Exercise requirements: Are you able to retype all the records below exactly?

Data for analysis:
Definition task_free_children (task : Z) : M T unit :=
  let! x := task_at task in
  if noInformParent x then ret tt
  else
    ll_modify spinlock_cnt_read_acquire ;;;
    let! fuel := gets task_fuel in
    let! first := gets firstTask in
    let! dummy := gets dummyTask in
    for_tasks fuel first (fun child c =>
      if (parent c =? task) && negb (t_state c =? TASK_STATE_DEAD)
      then set_task child (set_parent dummy) else ret tt) ;;;
    ll_modify spinlock_cnt_read_release.

Definition current_id : M T Z :=
  let! cur := gets currentTask in
  let! c := task_at cur in
  ret (t_id (ids c)).

Definition syscallExitTask (code : Z) : M T bool :=
  let! id := current_id in task_kill (u32 id) (u16 code).

Definition syscallExitGroup (code : Z) : M T bool :=
  let! cur := gets currentTask in
  let! c := task_at cur in
  ll_modify spinlock_cnt_read_acquire ;;;
  let! fuel := gets task_fuel in
  let! first := gets firstTask in
  for_tasks fuel first (fun t x =>
    if (tgid (ids x) =? tgid (ids c)) && negb (t_id (ids x) =? t_id (ids c))
    then set_task t (fun x => set_pending (Z.lor (sigPending x) (Z.shiftl 1 (Z.of_nat SIGKILL))) x)
    else ret tt) ;;;
  ll_modify spinlock_cnt_read_release ;;;
  syscallExitTask code.

(** ** wait4 *)

Inductive wait_result :=
| Waited (r : Z) (status : option Z)
| WaitBlocks.

Fixpoint count_ready (fuel : nat) (browse cur : Z) : M T Z :=
  match fuel with
  | O => hang
  | S fuel =>
      if browse =? 0 then ret 0
      else
        let! x := task_at browse in
        let! n := count_ready fuel (t_next x) cur in
        ret (if (t_state x =? TASK_STATE_READY) && (parent x =? cur) then s32 (n + 1) else n)
  end.

(** The first record of the child [pid]. *)
Definition find_killed (pid : Z) : M T Z :=
  let! cur := gets currentTask in
  kids_lock spinlock_acquire cur ;;;
  let! target := on_kids cur (LinkedListSearch (fun _ c => killed_pid c =? u64 pid)) in
  kids_lock spinlock_release cur ;;;
  ret target.

Definition wait_status (r : Z) : Z :=
  if r <? 128 then Z.shiftl (Z.land r 0xff) 8 else Z.land (r - 128) 0xff.

Definition wait4_finish (target : Z) : M T wait_result :=
  let! cur := gets currentTask in
  kids_lock spinlock_acquire cur ;;;
  if target =? 0 then halt
  else
    let! c := on_killed (deref target) in
    on_kids cur (LinkedListRemove KilledInfo_size target) ;;;
    kids_count (-1) cur ;;;
    kids_lock spinlock_release cur ;;;
    ret (Waited (u64 (s32 (killed_pid c))) (Some (wait_status (killed_ret c)))).

Definition first_killed : M T Z :=
  let! cur := gets currentTask in
  let! x := task_at cur in
  ret (firstObject (dsChildTerminated (kids x))).

(** Up to the first [hand_control]. *)
Definition wait4_begin (pid options : Z) : M T wait_result :=
  let! cur := gets currentTask in
  let! x := task_at cur in
  let! none :=
    (if childrenTerminatedAmnt (kids x) =? 0 then
       ll_modify spinlock_cnt_read_acquire ;;;
       let! fuel := gets task_fuel in
       let! first := gets firstTask in
       let! amnt := count_ready fuel first cur in
       ll_modify spinlock_cnt_read_release ;;;
       ret (amnt =? 0)
     else ret false) in
  if none then ret (Waited (ERR ECHILD) None)
  else if negb (pid =? -1) then
    let! target := find_killed pid in
    if target =? 0 then
      if flag options WNOHANG then ret (Waited 0 None)
      else
        set_task cur (set_waiting (u64 pid)) ;;;
        set_task cur (set_state TASK_STATE_WAITING_CHILD_SPECIFIC) ;;;
        ret WaitBlocks
    else wait4_finish target
  else
    let! x := task_at cur in
    if childrenTerminatedAmnt (kids x) =? 0 then
      if flag options WNOHANG then ret (Waited 0 None)
      else set_task cur (set_state TASK_STATE_WAITING_CHILD) ;;; ret WaitBlocks
    else let! target := first_killed in wait4_finish target.

(** Behind it; [decisions] is the table of default actions. *)
Definition task_pending (decisions : list SignalInternal) (t : Z) : M T bool :=
  let! x := task_at t in
  if t_kernel (ids x) then ret false
  else
    let! g := on_signals (deref (infoSignals (infos x))) in
    ret (signalsPendingQuick decisions (mkSignals false (sigPending x) (sigBlock x) (signals g))).

Definition wait4_resume (decisions : list SignalInternal) (pid : Z) : M T wait_result :=
  let! cur := gets currentTask in
  let! sig := task_pending decisions cur in
  if sig then ret (Waited (ERR EINTR) None)
  else if negb (pid =? -1) then
    set_task cur (set_waiting 0) ;;;
    let! target := find_killed pid in
    wait4_finish target
  else let! target := first_killed in wait4_finish target.

(** ** Identities *)

Definition syscallSetpgid (pid new_pgid : Z) : M T Z :=
  let! id := current_id in
  let! task := task_get (if pid =? 0 then s32 id else pid) in
  if task =? 0 then ret (ERR EPERM)
  else
    set_task task (fun x => let i := ids x in
      set_ids (mkIds (t_id i) new_pgid (tgid i) (sid i) (ctrlPty i) (t_kernel i)) x) ;;;
    ret 0.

Answer to this problem:
Definition task_free_children (task : Z) : M T unit :=
  let! x := task_at task in
  if noInformParent x then ret tt
  else
    ll_modify spinlock_cnt_read_acquire ;;;
    let! fuel := gets task_fuel in
    let! first := gets firstTask in
    let! dummy := gets dummyTask in
    for_tasks fuel first (fun child c =>
      if (parent c =? task) && negb (t_state c =? TASK_STATE_DEAD)
      then set_task child (set_parent dummy) else ret tt) ;;;
    ll_modify spinlock_cnt_read_release.

Definition current_id : M T Z :=
  let! cur := gets currentTask in
  let! c := task_at cur in
  ret (t_id (ids c)).

Definition syscallExitTask (code : Z) : M T bool :=
  let! id := current_id in task_kill (u32 id) (u16 code).

Definition syscallExitGroup (code : Z) : M T bool :=
  let! cur := gets currentTask in
  let! c := task_at cur in
  ll_modify spinlock_cnt_read_acquire ;;;
  let! fuel := gets task_fuel in
  let! first := gets firstTask in
  for_tasks fuel first (fun t x =>
    if (tgid (ids x) =? tgid (ids c)) && negb (t_id (ids x) =? t_id (ids c))
    then set_task t (fun x => set_pending (Z.lor (sigPending x) (Z.shiftl 1 (Z.of_nat SIGKILL))) x)
    else ret tt) ;;;
  ll_modify spinlock_cnt_read_release ;;;
  syscallExitTask code.

(** ** wait4 *)

Inductive wait_result :=
| Waited (r : Z) (status : option Z)
| WaitBlocks.

Fixpoint count_ready (fuel : nat) (browse cur : Z) : M T Z :=
  match fuel with
  | O => hang
  | S fuel =>
      if browse =? 0 then ret 0
      else
        let! x := task_at browse in
        let! n := count_ready fuel (t_next x) cur in
        ret (if (t_state x =? TASK_STATE_READY) && (parent x =? cur) then s32 (n + 1) else n)
  end.

(** The first record of the child [pid]. *)
Definition find_killed (pid : Z) : M T Z :=
  let! cur := gets currentTask in
  kids_lock spinlock_acquire cur ;;;
  let! target := on_kids cur (LinkedListSearch (fun _ c => killed_pid c =? u64 pid)) in
  kids_lock spinlock_release cur ;;;
  ret target.

Definition wait_status (r : Z) : Z :=
  if r <? 128 then Z.shiftl (Z.land r 0xff) 8 else Z.land (r - 128) 0xff.

Definition wait4_finish (target : Z) : M T wait_result :=
  let! cur := gets currentTask in
  kids_lock spinlock_acquire cur ;;;
  if target =? 0 then halt
  else
    let! c := on_killed (deref target) in
    on_kids cur (LinkedListRemove KilledInfo_size target) ;;;
    kids_count (-1) cur ;;;
    kids_lock spinlock_release cur ;;;
    ret (Waited (u64 (s32 (killed_pid c))) (Some (wait_status (killed_ret c)))).

Definition first_killed : M T Z :=
  let! cur := gets currentTask in
  let! x := task_at cur in
  ret (firstObject (dsChildTerminated (kids x))).

(** Up to the first [hand_control]. *)
Definition wait4_begin (pid options : Z) : M T wait_result :=
  let! cur := gets currentTask in
  let! x := task_at cur in
  let! none :=
    (if childrenTerminatedAmnt (kids x) =? 0 then
       ll_modify spinlock_cnt_read_acquire ;;;
       let! fuel := gets task_fuel in
       let! first := gets firstTask in
       let! amnt := count_ready fuel first cur in
       ll_modify spinlock_cnt_read_release ;;;
       ret (amnt =? 0)
     else ret false) in
  if none then ret (Waited (ERR ECHILD) None)
  else if negb (pid =? -1) then
    let! target := find_killed pid in
    if target =? 0 then
      if flag options WNOHANG then ret (Waited 0 None)
      else
        set_task cur (set_waiting (u64 pid)) ;;;
        set_task cur (set_state TASK_STATE_WAITING_CHILD_SPECIFIC) ;;;
        ret WaitBlocks
    else wait4_finish target
  else
    let! x := task_at cur in
    if childrenTerminatedAmnt (kids x) =? 0 then
      if flag options WNOHANG then ret (Waited 0 None)
      else set_task cur (set_state TASK_STATE_WAITING_CHILD) ;;; ret WaitBlocks
    else let! target := first_killed in wait4_finish target.

(** Behind it; [decisions] is the table of default actions. *)
Definition task_pending (decisions : list SignalInternal) (t : Z) : M T bool :=
  let! x := task_at t in
  if t_kernel (ids x) then ret false
  else
    let! g := on_signals (deref (infoSignals (infos x))) in
    ret (signalsPendingQuick decisions (mkSignals false (sigPending x) (sigBlock x) (signals g))).

Definition wait4_resume (decisions : list SignalInternal) (pid : Z) : M T wait_result :=
  let! cur := gets currentTask in
  let! sig := task_pending decisions cur in
  if sig then ret (Waited (ERR EINTR) None)
  else if negb (pid =? -1) then
    set_task cur (set_waiting 0) ;;;
    let! target := find_killed pid in
    wait4_finish target
  else let! target := first_killed in wait4_finish target.

(** ** Identities *)

Definition syscallSetpgid (pid new_pgid : Z) : M T Z :=
  let! id := current_id in
  let! task := task_get (if pid =? 0 then s32 id else pid) in
  if task =? 0 then ret (ERR EPERM)
  else
    set_task task (fun x => let i := ids x in
      set_ids (mkIds (t_id i) new_pgid (tgid i) (sid i) (ctrlPty i) (t_kernel i)) x) ;;;
    ret 0.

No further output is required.